If you have a fear of sugar — the kind that’s heaped into quantities that makes your hands tremble and eyes twitch — then this cake is probably not for you. But for us, the sugar-high-riding gang at Lawrence (gummi worms at 5pm is a daily kitchen snack), well, we pine for the Queen Elizabeth cake, which is sweetened with not just regular granulated sugar, but also brown sugar, dried coconut, and dates.

The Queenie, as we affectionately called it, lived on the menu much longer than most of our desserts because it was so popular with clients. (It was also topped with a scoop of homemade Makers Mark-infused ice cream, so that probably didn’t hurt, either). And in the kitchen, we never got tired of the coconut-topped cake either, and we regularly ended shifts with a shared slice or two.

The Queen derives most of its sweetness from dates, which are soaked in hot water until a thick, mashable paste forms.  The rest of the cake is a breeze to assemble — cream some butter and sugar, add a few eggs and vanilla, then alternate sifted flour with the warm date mixture. I love making this cake in a single bowl, creaming butter and sugar by hand, with a good wooden spoon. No mixer required. The batter puffs and swells into a lovely tan-colored cake, which is then topped with cooked mixture of (more) butter, heavy cream, unsweetened shredded coconut, and brown sugar.
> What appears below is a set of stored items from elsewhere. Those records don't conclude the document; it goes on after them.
(** X19.  The bit count and the payload duration of a single-carrier frame
    agree on the number of symbol blocks: for a registered DMG
    single-carrier mode without training field and a payload of up to
    100000000 bytes there is one number of blocks [Nblks] such that
    [CaluclateTransmittedBits] returns 4416 + Nblks * (Ncbpb + 64) bits and
    [GetPayloadDuration] returns the time of 512 * Nblks + 64 chips at
    1.76 GHz, rounded up to a nanosecond. *)
Theorem single_carrier_bits_and_duration_agree :
  forall (GetDataRate : WifiMode -> Z -> bool -> Z -> Z)
         (OFDMSCMin OFDMBRPMin : Q) (size : Z) (txVector : WifiTxVector)
         (preamble : WifiPreamble) (frequency : Q) (mpdutype : mpduType)
         (incFlag : Z) (st : WifiPhy),
    In (GetMode txVector) Constructor ->
    GetModulationClass (GetMode txVector) = WIFI_MOD_CLASS_DMG_SC ->
    GetTrainngFieldLength txVector = 0 ->
    0 <= size <= 100000000 ->
    exists Ncbpb Nblks : Z,
      DmgScNcbpb (GetMode txVector) = Ok Ncbpb
      /\ 0 <= Nblks
      /\ CaluclateTransmittedBits size txVector
         = Ok (4416 + Nblks * (Ncbpb + 64))
      /\ GetPayloadDuration GetDataRate OFDMSCMin OFDMBRPMin size txVector
           preamble frequency mpdutype incFlag st
         = (Ok (Qceiling ((inject_Z Nblks * 512 + 64) / (176 # 100))), st).
Proof.
  intros GetDataRate OFDMSCMin OFDMBRPMin size tv pr f mt flag st Hin Hc Ht
    Hs.
  destruct (proj1 (List.Forall_forall _ _) Constructor_code_rates _ Hin
              (or_introl Hc)) as (Hrate & Hsc & _).
  destruct (Hsc Hc) as [p Hp].
  pose proof (DmgScNcbpb_range _ _ Hp) as Hpr.
  destruct (dmg_packing (GetMode tv) size p Hrate Hs)
    as (c & w & b & Ec & Ew & Eb & H1 & H2 & H3 & H4 & H5); [lia|].
  assert (Hb : 0 <= b <= 7142866) by nia.
  exists p, b. split; [exact Hp|]. split; [lia|].
  unfold GetPayloadDuration, CaluclateTransmittedBits, DmgScPayloadDuration,
    DmgTrainingFloor, lift.
  rewrite Hc, Hp, Ht. simpl rbind. rewrite Ec. simpl rbind.
  rewrite Ew. simpl rbind. rewrite Eb. simpl rbind.
  split.
  - rewrite NumFacts.wrap32_small by nia. f_equal. ring.
  - assert (0 <= inject_Z b)%Q by (apply (inject_Z_le 0); lia).
    assert (inject_Z b <= 7142866)%Q
      by (apply (inject_Z_le _ 7142866); lia).
    destruct (lrint_ceil ((inject_Z b * 512 + 64) / (176 # 100)) 4294967295)
      as [El Hl].
    + apply Qdiv_nonneg; [lra|reflexivity].
    + apply Qle_shift_div_r; [reflexivity|].
      change (inject_Z 4294967295) with 4294967295%Q. lra.
    + lia.
    + rewrite El. simpl rbind. rewrite NumFacts.wrap32_small by lia.
      cbn [negb Z.eqb]. unfold NanoSeconds.
      rewrite int64_of_uint64_small by lia. reflexivity.
Qed.

(** ** More on the element container *)

Section ContainerOperations.

Variable ids : ElementIds.

Lemma CreateForId_unregistered id p h :
  registered ids id = false -> CreateForId ids id p h = (p, h).
Proof.
  unfold registered, CreateForId. intros H.
  repeat (apply orb_false_elim in H as [H ?]).
  repeat match goal with
         | E : (?x =? ?y) = false |- _ => rewrite E; clear E
         end.
  reflexivity.
Qed.

Lemma DeserializeLoop_nil fuel h m_map p :
  DeserializeLoop ids fuel h m_map p [] = Ok (h, m_map).
Proof. destruct fuel; reflexivity. Qed.

Lemma Serialize_size (e : WifiInformationElement) :
  GetInformationFieldSize e
  = Z.of_nat (List.length (SerializeInformationField e)) ->
  Z.of_nat (List.length (Serialize ids e)) = GetSerializedSize e.
Proof.
  intros H. unfold Serialize, GetSerializedSize, WriteU8.
  rewrite !length_app. simpl. lia.
Qed.

Lemma SerializedSizeFrom_length h (es : list (Z * Ptr)) :
  (forall id p, (id, p) ∈ es ->
     exists e, deref h p = Ok e /\ ElementId ids e = id
               /\ well_formed_element ids e) ->
  forall size : Z,
    0 <= size < 2 ^ 32 ->
    exists bytes : list Z,
      SerializeFrom ids h es = Ok bytes
      /\ SerializedSizeFrom h size es
         = Ok (Num.wrap32 (size + Z.of_nat (List.length bytes)))
      /\ (List.length bytes <= 257 * List.length es)%nat.
Proof.
  induction es as [|[k p] es IH]; intros H size Hsize.
  - exists []. simpl. rewrite Z.add_0_r, NumFacts.wrap32_small by lia.
    split; [reflexivity|]. split; [reflexivity|lia].
  - destruct (H k p) as (e & He & Hk & Hwf); [left|].
    destruct Hwf as (_ & _ & Hfield & Hlt).
    destruct (IH (fun id' p' Hin => H id' p' (list_elem_of_further _ _ _ Hin))
                (Num.wrap32 (size + GetSerializedSize e)))
      as (bytes & Hser & Hsz & Hlen).
    { apply NumFacts.wrap32_range. }
    exists (Serialize ids e ++ bytes). simpl. rewrite He. simpl.
    rewrite Hser, Hsz. simpl. split; [reflexivity|].
    pose proof (Serialize_size e Hfield) as Hs.
    split.
    + f_equal. unfold Num.wrap32. rewrite Zplus_mod_idemp_l.
      f_equal. rewrite length_app. unfold GetSerializedSize. lia.
    + rewrite ?length_app. simpl. lia.
Qed.

Lemma well_formed_size h (m_map : gmap Z Ptr) :
  well_formed ids h m_map -> (size m_map <= 256)%nat.
Proof.
  intros Hwf.
  assert (Hsub : dom m_map ⊆ (list_to_set (seqZ 0 256) : gset Z)).
  { intros id Hid. apply elem_of_dom in Hid as [p Hp].
    destruct (Hwf id p Hp) as (e & _ & Hk & (Hr & _)).
    apply elem_of_list_to_set, elem_of_seqZ. lia. }
  apply subseteq_size in Hsub. rewrite size_dom in Hsub.
  rewrite size_list_to_set in Hsub by apply NoDup_seqZ.
  rewrite length_seqZ in Hsub. exact Hsub.
Qed.

(** X20.  Adding an element files it under its own id and touches no other
    entry, and a lookup of that id then returns the element added without
    changing the container. *)
Theorem added_element_is_found :
  forall (h : Heap) (element : Ptr) (e : WifiInformationElement)
         (m_map : gmap Z Ptr),
    deref h element = Ok e ->
    exists m_map' : gmap Z Ptr,
      AddWifiInformationElement ids h element m_map = Ok m_map'
      /\ GetInformationElement (ElementId ids e) m_map' = (element, m_map')
      /\ forall id : Z, id <> ElementId ids e -> m_map' !! id = m_map !! id.
Proof.
  intros h p e m He. unfold AddWifiInformationElement, GetInformationElement.
  rewrite He. simpl. eexists. split; [reflexivity|].
  rewrite lookup_insert_eq. split; [reflexivity|].
  intros id Hne. now apply lookup_insert_ne.
Qed.

(** X21.  The container keeps one element per id and forgets the order of
    insertion: two elements with different ids can be added in either
    order with the same result, and of two elements with the same id the
    one added last is the one that stays. *)
Theorem container_keeps_last_element_per_id :
  forall (h : Heap) (p1 p2 : Ptr) (e1 e2 : WifiInformationElement)
         (m_map : gmap Z Ptr),
    deref h p1 = Ok e1 -> deref h p2 = Ok e2 ->
    (ElementId ids e1 <> ElementId ids e2 ->
     (let? m := AddWifiInformationElement ids h p1 m_map in
      AddWifiInformationElement ids h p2 m)
     = (let? m := AddWifiInformationElement ids h p2 m_map in
        AddWifiInformationElement ids h p1 m))
    /\ (ElementId ids e1 = ElementId ids e2 ->
        (let? m := AddWifiInformationElement ids h p1 m_map in
         AddWifiInformationElement ids h p2 m)
        = AddWifiInformationElement ids h p2 m_map).
Proof.
  intros h p1 p2 e1 e2 m H1 H2. unfold AddWifiInformationElement.
  rewrite H1, H2. simpl. rewrite ?H1, ?H2. simpl. split; intros Hid.
  - f_equal. apply insert_insert_ne. congruence.
  - f_equal. rewrite Hid. apply insert_insert_eq.
Qed.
Then, finally, the cake is broiled until the topping caramelizes into a crunchy, amber crust.

So when Jessica’s birthday rolled around, I surprised her with a Queenie encore, this time gussied up, American-style, into a three-layer birthday cake smothered with vanilla buttercream frosting. (I was in such a rush that the cake didn’t completely cool before I frosted it, which is why you can see that top layer sliding around in the final photo!) I can make this cake in my sleep — I realized I still had the recipe memorized — but it was an entirely new challenge to bake this cake during service with her only a few meters away from me. Jess could totally spy the action from her garde manger station (as in, she saw the cake layers cooling on our speed rack and overheard us whispering about it, oops), but I think she was surprised anyway.

Note — Warm out of the oven, this cake is cozy and comforting, but it’s even better the next day. The flavors are richer, the topping even crunchier, the innards moist and sticky. I’d bring it to a picnic for a sweet finish to a long afternoon.

HOT POT ADDICTION

In the dead of winter, traditional Chinese hot pot might be the perfect remedy. My thought process of the last month: Quick! Before winter ends… and it’s going to end soon… You have one final thing to accomplish. A hot pot feast at home!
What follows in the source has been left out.